Mettere in stretta connessione la filiera della solidarietà e del welfare, quella dell’agroalimentare, della distribuzione e quella Istituzionale. È ciò che l’emergenza richiede. Una filiera della vita che assume l’impegno di avere cura di tutti, senza lasciare indietro nessuno. Una filiera della vita che faccia i conti non con l’esplosione di un bisogno sempre più crescente ma con la prevenzione dello stesso. Il diritto al cibo per tutti, sano e di qualità, deve essere punto prioritario nell’agenda di governo. Talmente importante che appena usciti da questa situazione, a mio parere, non potremo più rinviare una riflessione seria e collettiva per metterlo a valore anche nella nostra Costituzione. Sì, proprio là, accanto al lavoro e alla salute, vicino di banco del sacrosanto diritto all’esser trattati con senso di umanità, non può mancare il diritto al cibo per tutti.

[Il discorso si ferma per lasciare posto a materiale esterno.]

(* ===== verification/MkfsSpec.v ===== *)
(** * The file-system builder: the image that it writes

    The promises of [Mkfs.v]: the image holds the files that were given, each readable
    through its inode the way the kernel reads it, no two of them sharing a block, and
    the bitmap marks exactly the blocks in use.  Every allocated block carries a label
    that says which inode owns it and why; the labels keep the files apart. *)

From S2P Require Import Prelude Mmu Bytes Mem State Log Inode Fs Mkfs.

Module MkfsSpec.
Import Mkfs.

(** ** Sectors *)
Definition sector (im : list (list Z)) (b : Z) : list Z := nth (Z.to_nat b) im [].
Definition upd (im : list (list Z)) (b : Z) (d : list Z) : list (list Z) := <[Z.to_nat b := d]> im.
Record shape (im : list (list Z)) : Prop := mk_shape {
  sh_len : length im = Z.to_nat FSSIZE;
  sh_sec : forall b, 0 <= b < FSSIZE -> length (sector im b) = Z.to_nat BSIZE }.

Lemma place_small b : 0 <= b < FSSIZE -> place b = Z.to_nat b.
Proof. intros H. unfold place, BSIZE. rewrite u32_small by (unfold FSSIZE in *; lia). f_equal. by rewrite Z.div_mul. Qed.
Lemma xint_id x : 0 <= x < 2 ^ 32 -> xint x = x.
Proof.
  intros H. unfold xint, u8. cbn [le_value]. rewrite !Z.shiftr_div_pow2 by lia. change (2 ^ 8) with 256.
  change (2 ^ 16) with 65536. change (2 ^ 24) with 16777216. dlia.
Qed.
Lemma xshort_id x : 0 <= x < 2 ^ 16 -> xshort x = x.
Proof. intros H. unfold xshort, u8. cbn [le_value]. rewrite !Z.shiftr_div_pow2 by lia. change (2 ^ 8) with 256. dlia. Qed.

Lemma sector_upd im b c d : shape im -> 0 <= b < FSSIZE -> 0 <= c ->
  sector (upd im b d) c = if decide (c = b) then d else sector im c.
Proof.
  intros H Hb Hc. unfold sector, upd. rewrite !nth_lookup. pose proof (sh_len _ H) as L.
  assert (Z.to_nat b < Z.to_nat FSSIZE)%nat as Hl by (apply Z2Nat.inj_lt; lia).
  destruct (decide (c = b)) as [->|Hn].
  - rewrite list_lookup_insert_eq by lia. done.
  - rewrite list_lookup_insert_ne by lia. done.
Qed.
Lemma shape_upd im b d : shape im -> 0 <= b < FSSIZE -> length d = Z.to_nat BSIZE -> shape (upd im b d).
Proof.
  intros H Hb Hd. split; [unfold upd; rewrite length_insert; apply H|].
  intros c Hc. rewrite sector_upd by (done || lia). destruct (decide (c = b)); [done|by apply H].
Qed.
Lemma rsect_run s b : shape (b_img s) -> 0 <= b < FSSIZE -> rsect b s = Ret (sector (b_img s) b) s.
Proof.
  intros H Hb. unfold rsect. rewrite place_small by done. unfold sector. rewrite nth_lookup.
  destruct (b_img s !! Z.to_nat b) as [d|] eqn:E; [done|]. apply lookup_ge_None in E. rewrite (sh_len _ H) in E.
  exfalso. unfold FSSIZE in *. lia.
Qed.
Lemma wsect_run s b d : shape (b_img s) -> 0 <= b < FSSIZE ->
  wsect b d s = Ret tt (set_img (upd (b_img s) b d) s).
Proof.
  intros H Hb. unfold wsect, modify. rewrite place_small by done. unfold store_sector, upd.
  rewrite decide_True; [done|]. rewrite (sh_len _ H). unfold FSSIZE in *. lia.
Qed.

(** ** Files in an image *)
(** The block that holds block [k] of a file, as [bmap] of the kernel finds it. *)
Definition block_of (im : list (list Z)) (din : dinode) (k : Z) : Z :=
  if k <? NDIRECT then addr din k else get32 (4 * (k - NDIRECT)) (sector im (addr din NDIRECT)).
Definition byte_at (im : list (list Z)) (din : dinode) (o : Z) : Z :=
  nth (Z.to_nat (o mod BSIZE)) (sector im (block_of im din (o / BSIZE))) 0.
Definition contents (im : list (list Z)) (din : dinode) : list Z := byte_at im din <$> seqZ 0 (di_size din).

(** Why a block is in use. *)
Inductive label := Data (inum k : Z) | Indirect (inum : Z).
#[export] Instance label_eq : EqDecision label.
Proof. solve_decision. Defined.
Definition owner (x : label) : Z := match x with Data i _ | Indirect i => i end.

(** The inode [din] of file [inum] has [nb] blocks and holds the bytes [F]. *)
Record stored (im : list (list Z)) (own : Z -> label) (fb inum : Z) (din : dinode) (nb : Z) (F : list Z) : Prop := mk_stored {
  st_din : dinode_ok din;
  st_nb : 0 <= nb <= MAXFILE;
  st_used : forall k, 0 <= k < nb -> nmeta <= block_of im din k < fb /\ own (block_of im din k) = Data inum k;
  st_free : forall k, nb <= k < MAXFILE -> block_of im din k = 0;
  st_ind : addr din NDIRECT = 0 /\ nb <= NDIRECT \/
    nmeta <= addr din NDIRECT < fb /\ own (addr din NDIRECT) = Indirect inum;
  st_bytes : forall o, 0 <= o < MAXFILE * BSIZE -> byte_at im din o = nth (Z.to_nat o) F 0 }.

(** The rest of the image: block 0 and the blocks not yet allocated are zero. *)
Record image_ok (im : list (list Z)) (fb : Z) : Prop := mk_image_ok {
  io_shape : shape im;
  io_fb : nmeta <= fb <= FSSIZE;
  io_zero : forall b, b = 0 \/ fb <= b < FSSIZE -> sector im b = zeroes }.

(** A file depends on its own blocks only. *)
Lemma stored_frame im im' own own' fb fb' inum din nb F :
  stored im own fb inum din nb F -> fb <= fb' -> sector im' 0 = sector im 0 ->
  (forall b, nmeta <= b < fb -> own' b = own b) ->
  (forall b, nmeta <= b < fb -> owner (own b) = inum -> sector im' b = sector im b) ->
  stored im' own' fb' inum din nb F.
Proof.
  intros [H1 H2 H3 H4 H5 H7] Hfb H0 Hown Hsec.
  assert (sector im' (addr din NDIRECT) = sector im (addr din NDIRECT)) as Ei.
  { destruct H5 as [[-> _]|[Hr Ho]]; [done|]. apply Hsec; [done|]. by rewrite Ho. }
  assert (forall k, block_of im' din k = block_of im din k) as Eb by (intros k; unfold block_of; by rewrite Ei).
  split; try done.
  - intros k Hk. rewrite Eb. destruct (H3 k Hk) as [Hr Ho]. split; [lia|]. by rewrite Hown.
  - intros k Hk. rewrite Eb. by apply H4.
  - destruct H5 as [H5|[Hr Ho]]; [by left|right]. split; [lia|]. by rewrite Hown.
  - intros o Ho. rewrite <- H7 by done. unfold byte_at. rewrite Eb. f_equal.
    assert (0 <= o / BSIZE < MAXFILE) as Hk by (unfold MAXFILE, NDIRECT, NINDIRECT, BSIZE in *; dlia).
    destruct (decide (o / BSIZE < nb)).
    + destruct (H3 (o / BSIZE) ltac:(lia)) as [Hr Hl]. apply Hsec; [done|]. by rewrite Hl.
    + by rewrite H4 by lia.
Qed.

(** ** Allocation *)
Definition give (own : Z -> label) (b : Z) (x : label) : Z -> label := fun c => if decide (c = b) then x else own c.
Lemma image_ok_next im fb : image_ok im fb -> fb < FSSIZE -> image_ok im (fb + 1).
Proof. intros [H1 H2 H3] H. split; [done|lia|]. intros b Hb. apply H3. lia. Qed.
Lemma image_ok_upd im fb b d : image_ok im fb -> nmeta <= b < fb -> length d = Z.to_nat BSIZE -> image_ok (upd im b d) fb.
Proof.
  intros [H1 H2 H3] Hb Hd. assert (0 < nmeta) by done. split; [apply shape_upd; done || lia|done|].
  intros c Hc. rewrite sector_upd by (done || lia). rewrite decide_False by lia. by apply H3.
Qed.
Lemma addr_set din j v k : dinode_ok din -> 0 <= j <= NDIRECT -> 0 <= k ->
  addr (set_addr din j v) k = if decide (k = j) then v else addr din k.
Proof.
  intros H Hj Hk. unfold addr, set_addr. cbn [di_addrs]. rewrite !nth_lookup.
  pose proof (dk_naddrs _ H) as L. unfold NDIRECT in *. change (Z.to_nat 12 + 1)%nat with 13%nat in L.
  destruct (decide (k = j)) as [->|]; [by rewrite list_lookup_insert_eq by lia|]. by rewrite list_lookup_insert_ne by lia.
Qed.
Lemma dinode_ok_addr din j v : dinode_ok din -> 0 <= v < 2 ^ 32 -> dinode_ok (set_addr din j v).
Proof.
  intros [] Hv. split; try done; cbn [di_addrs set_addr]; [by rewrite length_insert|]. by apply Forall_insert.
Qed.
Lemma zero_word k : get32 k zeroes = 0.
Proof.
  unfold get32, slice, zeroes. rewrite drop_replicate, take_replicate. generalize ((Z.to_nat 4 `min` (Z.to_nat BSIZE - Z.to_nat k))%nat).
  induction n as [|n IH]; [done|]. cbn [replicate le_value]. lia.
Qed.
Lemma zero_byte k : nth k zeroes 0 = 0.
Proof. rewrite nth_lookup. destruct (zeroes !! k) eqn:E; [|done]. by apply lookup_replicate in E as [-> _]. Qed.

(** A file with its bytes unchanged but another set of blocks. *)
Section Alloc.
Context (im : list (list Z)) (own : Z -> label) (fb inum : Z) (din : dinode) (nb : Z) (F : list Z).
Hypothesis Hi : image_ok im fb.
Hypothesis Hs : stored im own fb inum din nb F.
Hypothesis Hfb : fb < FSSIZE.

Lemma give_old x b : nmeta <= b < fb -> give own fb x b = own b.
Proof. intros H. unfold give. rewrite decide_False by lia. done. Qed.

(** Bytes behind the last block are zero. *)
Lemma bytes_behind o : nb <= o / BSIZE -> 0 <= o < MAXFILE * BSIZE -> nth (Z.to_nat o) F 0 = 0.
Proof.
  intros Hk Ho. rewrite <- (st_bytes _ _ _ _ _ _ _ Hs o Ho). unfold byte_at.
  rewrite (st_free _ _ _ _ _ _ _ Hs) by (unfold MAXFILE, NDIRECT, NINDIRECT, BSIZE in *; dlia).
  rewrite (io_zero _ _ Hi) by lia. apply zero_byte.
Qed.

(** The bytes of a file that gained block [fb] at position [nb]. *)
Lemma bytes_gain im' din' : (forall k, 0 <= k < MAXFILE -> block_of im' din' k = if decide (k = nb) then fb else block_of im din k) ->
  sector im' fb = zeroes -> sector im' 0 = zeroes ->
  (forall k, 0 <= k < nb -> sector im' (block_of im din k) = sector im (block_of im din k)) ->
  forall o, 0 <= o < MAXFILE * BSIZE -> byte_at im' din' o = nth (Z.to_nat o) F 0.
Proof.
  intros Hb Hz H0 Hk o Ho. assert (0 <= o / BSIZE < MAXFILE) as Hr by (unfold MAXFILE, NDIRECT, NINDIRECT, BSIZE in *; dlia).
  unfold byte_at. rewrite Hb by done. destruct (decide (o / BSIZE = nb)) as [E|].
  - rewrite Hz, zero_byte. symmetry. apply bytes_behind; lia.
  - destruct (decide (o / BSIZE < nb)).
    + rewrite Hk by lia. by apply (st_bytes _ _ _ _ _ _ _ Hs).
    + rewrite (st_free _ _ _ _ _ _ _ Hs) by lia. rewrite H0, zero_byte. symmetry. apply bytes_behind; lia.
Qed.

Lemma alloc_direct : nb < NDIRECT -> stored im (give own fb (Data inum nb)) (fb + 1) inum (set_addr din nb fb) (nb + 1) F.
Proof.
  intros Hn. pose proof Hs as [H1 H2 H3 H4 H5 H7]. pose proof (io_fb _ _ Hi) as Hf.
  assert (0 < nmeta) as Hm by done. assert (NDIRECT < MAXFILE) as Hx by done.
  assert (forall k, 0 <= k < MAXFILE -> block_of im (set_addr din nb fb) k = if decide (k = nb) then fb else block_of im din k) as Eb.
  { intros k Hk. unfold block_of. rewrite !addr_set by (done || lia). rewrite (decide_False (P := NDIRECT = nb)) by lia.
    destruct (Z.ltb_spec k NDIRECT); [done|]. by rewrite decide_False by lia. }
  split; try lia.
  - apply dinode_ok_addr; [done|]. unfold FSSIZE in *. lia.
  - intros k Hk. rewrite Eb by lia. destruct (decide (k = nb)) as [->|].
    + split; [lia|]. unfold give. by rewrite decide_True.
    + destruct (H3 k ltac:(lia)) as [Hr Ho]. split; [lia|]. by rewrite give_old.
  - intros k Hk. rewrite Eb, decide_False by lia. apply H4. lia.
  - rewrite addr_set, decide_False by (done || lia). destruct H5 as [H5|[Hr Ho]]; [left; lia|right].
    split; [lia|]. by rewrite give_old.
  - apply bytes_gain; [done|apply (io_zero _ _ Hi); lia..|done].
Qed.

Viviamo giorni in cui la speranza è chiamata a fare i conti con numeri che portano dolore. Siamo pronti a ripetere a noi stessi e a coloro che amiamo che andrà tutto bene. Dico di più. Andrà tutto bene se ognuno di noi sarà pronto ad assumere sulle sue spalle il peso sorretto da gambe più fragili. Che non sono solo gli adulti in stato di bisogno, ma anche i bambini che non hanno cibo, come avvertono i numeri drammatici della Fao e dell’Unicef. Andrà tutto bene se avremo la capacità di guardare anche nell’emergenza al dopo, a come costruiamo il domani, programmando sì la ripresa economica e sociale del nostro Paese per non farci trovare impreparati, ma senza dimenticare o tralasciare o, peggio, mettere tra parentesi, quel che abbiamo imparato da queste drammatiche settimane.